People want to know the company will invest in them, help them learn their job, and also help them learn about the industry they work in

The commitment to kaizen is part of a long-term vision and
commitment focused on continual improvement. The kaizen
philosophy assumes that our way of life – be it our work, social, or home – deserves to be constantly improved.

Process: Workers at every level of an organization want to see consistency and standard work. Having one way of performing a task helps individuals identify with the expectations of the job, and having one way defined and supported with documentation and visual aids can be easily shared from shift to shift in a visual company.

Using a standard approach to process problem-solving helps with consistent communication, breaking down silos of activity. The process map is often the starting point for evaluating a company simply. Having fresh eyes from multiple areas of a company and understanding the process flow is helpful in the identification of barriers in the process and stimulates collaborative discussions to fix any issues and speed up the process steps. The process approach, usually measured by time and value-added content,
eliminates silo thinking that stifles an organization.

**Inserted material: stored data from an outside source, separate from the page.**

Lemma backward_correct_witness : exists p, backward GradEx.graph (-1) = Ret p /\ length (live_ids p) = 2%nat /\
  Forall2 (fun t i => exists k, input_ids (nodes_ GradEx.graph) !! k = Some i /\
      value (backward_env GradEx.graph GradEx.point 1) p t =
        (1 * total (tangent GradEx.point k GradEx.graph) (outputs GradEx.graph))%R) (live_ids p) [0; 1].
Proof.
  destruct (backward_correct GradEx.graph (-1) GradEx.graph_gradable ltac:(discriminate) ltac:(reflexivity) ltac:(vm_compute; discriminate))
    as (p & E & _ & _ & _ & Hv).
  exists p. split; [exact E|]. specialize (Hv GradEx.point 1%R). split; [|exact Hv].
  by rewrite (Forall2_length _ _ _ Hv).
Defined.

Lemma backward_gradient_witness : exists p, backward GradEx.graph 1 = Ret p /\
  Forall2 (fun t i => exists k slope, input_ids (nodes_ GradEx.graph) !! k = Some i /\
      D (fun x => loss GradEx.graph (set_input GradEx.point k x)) (GradEx.point k) slope /\
      (Rabs (value (backward_env GradEx.graph GradEx.point 1) p t - 1 * slope) <=
         Rabs 1 * (((1 + / 10 ^ 12) ^ 5 - 1) * total (reach GradEx.point k GradEx.graph) (outputs GradEx.graph)))%R)
    (live_ids p) [1].
Proof.
  destruct (backward_gradient GradEx.graph 1 GradEx.point 1%R GradEx.graph_gradable ltac:(discriminate) ltac:(reflexivity) ltac:(vm_compute; discriminate)
    (fun k i _ _ => GradEx.graph_smooth k)) as (p & E & H).
  exists p. split; [exact E|]. eapply Forall2_impl; [exact H|]. intros t i (k & slope & Hk & HD & Hc). exists k, slope.
  split_and!; [done|done|]. apply Hc; [|exact GradEx.graph_slopes].
  pose proof (pow_lt 10 12 ltac:(lra)) as Hp. left. by apply Rinv_0_lt_compat.
Defined.
(* ===== verification/AutodiffAccuracy.v ===== *)
(** * How close the lowered operations are

    The properties of [canonicalize_trace_dag_for_codegen]
    (src/jit/trace_autodiff.cpp): the form and the values of the lowered graph,
    and how far the emitted division, exponential and square root are from the
    functions they stand for, in the real numbers. *)
From Stdlib Require Import Reals Lra.
From S2P Require Import Prelude Dtype Device Heap Tensor TraceDag TraceSpec Float32 Autodiff TraceMeaning AutodiffEmit AutodiffSweep AutodiffPrune AutodiffGrad AutodiffLower AutodiffCanon.

#[local] Open Scope R_scope.

(** ** The constants *)

Lemma real_16 : f32_real 0x41800000 = 16.
Proof. f32_eval. Qed.
Lemma real_8th : f32_real 0x3E000000 = / 8.
Proof. f32_eval. Qed.
Lemma real_2 : f32_real 0x40000000 = 2.
Proof. f32_eval. Qed.
Lemma real_32nd : f32_real 0x3D000000 = / 32.
Proof. f32_eval. Qed.

(** ** Operations lowered without error *)

Definition exact_node (n : TraceNode) : Prop :=
  match n_op n with
  | TraceOpKind.Exp | TraceOpKind.Log | TraceOpKind.Sqrt | TraceOpKind.Rsqrt | TraceOpKind.Div | TraceOpKind.ScalarDiv => False
  | TraceOpKind.DivScalar => f32_real (safe_recip (n_scalar n)) = / f32_real (n_scalar n)
  | _ => True
  end.

Lemma lop_exact n pos args : exact_node n -> lop pos n args = rop (n_op n) (f32_real (n_scalar n)) (f32_real (n_scalar2 n)) args.
Proof. unfold exact_node, lop. destruct (n_op n); try done. cbn [rop]. intros ->. done. Qed.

Measuring process cycle time and process quality eliminates inconsistencies in management and actions by the workforce at all levels. Problems rise to the top visually, and leaders can help define corrective action by including the process responsible person.

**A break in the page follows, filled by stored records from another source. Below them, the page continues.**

Lemma pick_config_ids_conflict dt os nav ds ol nl w :
  get_option_choices "device_type" dt (default_dev_types os)
    (keys DEVICE_TYPE_OS) = Return ds ->
  get_option_choices "os" os (keys OS_NAVIGATOR) (keys OS_NAVIGATOR)
    = Return ol ->
  get_option_choices "navigator" nav (keys NAVIGATOR_OS) (keys NAVIGATOR_OS)
    = Return nl ->
  (forall dev o n, In dev ds -> In o ol -> In n nl ->
                   compatible dev o n <> Return true) ->
  pick_config_ids dt os nav w = (Raise (InvalidOption conflict_message), w).
Proof.
  intros Eds Eol Enl Hno.
  unfold pick_config_ids. fold (default_dev_types os).
  rewrite (bind_Return _ _ w ds w) by (unfold lift; now rewrite Eds).
  rewrite (bind_Return _ _ w ol w) by (unfold lift; now rewrite Eol).
  rewrite (bind_Return _ _ w nl w) by (unfold lift; now rewrite Enl).
  destruct (collect_variants_total (product3 ds ol nl) []) as [vs Evs].
  { intros d o n Hin. apply in_product3 in Hin.
    apply (get_option_choices_Return _ _ _ _ _ Eds). tauto. }
  rewrite (bind_Return _ _ w vs w) by (unfold lift; now rewrite Evs).
  destruct vs as [|[[dev o] n] vs]; [reflexivity|].
  exfalso.
  assert (Hin : In (dev, o, n) ((dev, o, n) :: vs)) by now left.
  apply (collect_variants_In _ _ _ Evs) in Hin.
  destruct Hin as [[]|[Hin Hc]]. simpl in Hc.
  apply in_product3 in Hin. apply (Hno dev o n); tauto.
Qed.

Lemma pick_config_ids_offending dt os nav name v w :
  first_offending dt os nav = Some (name, v) ->
  exists msg,
    pick_config_ids dt os nav w = (Raise (InvalidOption msg), w) /\
    contains msg name = true /\ contains msg v = true.
Proof.
  unfold first_offending, pick_config_ids. fold (default_dev_types os).
  destruct (offending (keys DEVICE_TYPE_OS) dt) as [v1|] eqn:E1.
  { intros [= <- <-]. exists (offending_message "device_type" dt v1).
    split; [|apply offending_message_names].
    apply bind_Raise. unfold lift.
    now rewrite (get_option_choices_offending _ _ _ _ _ E1). }
  destruct (offending_None_Return "device_type" dt (default_dev_types os)
              _ E1 (default_dev_types_valid os)) as [ds Eds].
  rewrite (bind_Return _ _ w ds w) by (unfold lift; now rewrite Eds).
  destruct (offending (keys OS_NAVIGATOR) os) as [v2|] eqn:E2.
  { intros [= <- <-]. exists (offending_message "os" os v2).
    split; [|apply offending_message_names].
    apply bind_Raise. unfold lift.
    now rewrite (get_option_choices_offending _ _ _ _ _ E2). }
  destruct (offending_None_Return "os" os (keys OS_NAVIGATOR)
              _ E2 (fun x H => H)) as [ol Eol].
  rewrite (bind_Return _ _ w ol w) by (unfold lift; now rewrite Eol).
  destruct (offending (keys NAVIGATOR_OS) nav) as [v3|] eqn:E3; [|discriminate].
  intros [= <- <-]. exists (offending_message "navigator" nav v3).
  split; [|apply offending_message_names].
  apply bind_Raise. unfold lift.
  now rewrite (get_option_choices_offending _ _ _ _ _ E3).
Qed.

(* ===================================================================== *)
(** ** The Firefox build selector *)
(* ===================================================================== *)

Lemma forallb_range (P : Z -> bool) lo hi :
  forallb P (range lo hi) = true -> forall z, lo <= z < hi -> P z = true.
Proof.
  intros H z Hz. rewrite forallb_forall in H. apply H.
  unfold range. apply in_map_iff. exists (Z.to_nat (z - lo)). split; [lia|].
  apply in_seq. lia.
Qed.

Kaizen projects provide the tools to solve process issues and build standard work.

People: One of the most substantial teachings of lean
manufacturing is the reliance on people as the most versatile asset a company can help flourish. Coming out of the Covid isolation, we learned the workplace can rebrand itself as a central hub of a community of people pulling together to add value for the customers being served. Community and linkage to others are essential in the new work life.

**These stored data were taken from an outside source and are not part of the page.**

(** C10. A [S3_BUCKET_NAME] that is present but falsy (empty string,
    null, false, 0, empty list or mapping) makes the publisher run
    exactly as if the key were missing: exit status 1 with the log
    line "No S3 bucket name configured for <app>.", and no sync
    subprocess. *)
Theorem C10_falsy_bucket_name_as_missing
    (w : World) (c : CommandLine) (d d' : list (string * PyVal)) (v : PyVal) :
  assoc "S3_BUCKET_NAME" d = Some v ->
  truthy v = false ->
  assoc "S3_BUCKET_NAME" d' = None ->
  main (with_config w (Returns (PyDict d))) c
    = main (with_config w (Returns (PyDict d'))) c /\
  exit_status (snd (main (with_config w (Returns (PyDict d))) c)) = 1%Z /\
  none_of is_sync (fst (main (with_config w (Returns (PyDict d))) c)) /\
  (options_given c ->
   main (with_config w (Returns (PyDict d))) c =
     ([EvOpen (str (env_config_file c));
       EvLog SCRIPT_SHORTNAME
         ("No S3 bucket name configured for " ++ str (app_name c) ++ ".")],
      Exited 1)).
Proof.
  intros Hd Hv Hd'.
  assert (Hrun : options_given c ->
            main (with_config w (Returns (PyDict d))) c =
              ([EvOpen (str (env_config_file c));
                EvLog SCRIPT_SHORTNAME
                  ("No S3 bucket name configured for "
                   ++ str (app_name c) ++ ".")],
               Exited 1)).
  { intros Hg.
    apply (run_no_bucket (with_config w (Returns (PyDict d))) c d Hg eq_refl).
    now rewrite Hd. }
  assert (Hrun' : options_given c ->
            main (with_config w (Returns (PyDict d'))) c =
              ([EvOpen (str (env_config_file c));
                EvLog SCRIPT_SHORTNAME
                  ("No S3 bucket name configured for "
                   ++ str (app_name c) ++ ".")],
               Exited 1)).
  { intros Hg.
    apply (run_no_bucket (with_config w (Returns (PyDict d'))) c d' Hg
             eq_refl).
    now rewrite Hd'. }
  destruct (given (env_config_file c) && given (app_name c)
            && given (app_dist c)) eqn:Hg.
  - apply andb_prop in Hg as [Hg Hg3]. apply andb_prop in Hg as [Hg1 Hg2].
    assert (G : options_given c) by (repeat split; assumption).
    rewrite (Hrun G), (Hrun' G). repeat split.
  - assert (G : option_missing c).
    { unfold option_missing.
      destruct (given (env_config_file c)); [|now left].
      destruct (given (app_name c)); [|now right; left].
      destruct (given (app_dist c)); [discriminate|now right; right]. }
    destruct (run_option_missing (with_config w (Returns (PyDict d))) c G)
      as [msg E].
    destruct (run_option_missing (with_config w (Returns (PyDict d'))) c G)
      as [msg' E'].
    assert (main (with_config w (Returns (PyDict d))) c
            = main (with_config w (Returns (PyDict d'))) c) as Heq.
    { clear - G. options_cases c; try reflexivity;
        destruct G as [G|[G|G]]; discriminate. }
    split; [exact Heq|]. split; [now rewrite E|]. split; [now rewrite E|].
    exact Hrun.
Qed.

There is a disconnect in many organizations, assuming their
workers, who complain about the amount of work, are looking for less when looking for more versatility and support to advance improvement. When we pull together a kaizen event, we typically find that the workforce is excited about the inclusion to improve things and is bold in doing the work required to advance an improvement idea. The kaizen participants use task diversity to help pull them from the mundane to a level of fulfillment for their involvement. People want to know the company will invest in them, help them learn their job, and also help them learn about the
industry they work in.

Communication is essential, and positive specific recognition is a crucial element of this communication. Visual management practices help provide a consistent method to communicate each engaged worker’s appreciation and value.

The 4Ps of lean

Performance: Every work team in a lean environment is
comfortable with the idea that performance is a critical element of organizational success. The workforce is anxious to know their process task is impacting results. As a result, a company needs to understand specific driving metrics that an operator can relate to from their vantage point. Leaders often talk about profits or gross margins, and an operator running a press finds it complex to draw the connection from their tasks.

Lean puts attention to metrics on time, quality and productivity. Using the visual factory tools with simple metrics displayed and maintained by employees drives a focus on performance if they are linked to the efforts and displayed at the machines.

Sustaining a competitive advantage requires an organization that can pull together company assets in a cohesive approach to generating value for the customers they serve. The roadmap to achieving the cohesive movement is chartered with lean manufacturing.

Attracting great employees is all about culture, and using
continuous improvement commitment with lean tools
demonstrates a commitment to people. The reduced turnover rates reported by lean-focused organizations highlight the benefits compared to non-lean-focused organizations. Is there any wonder why?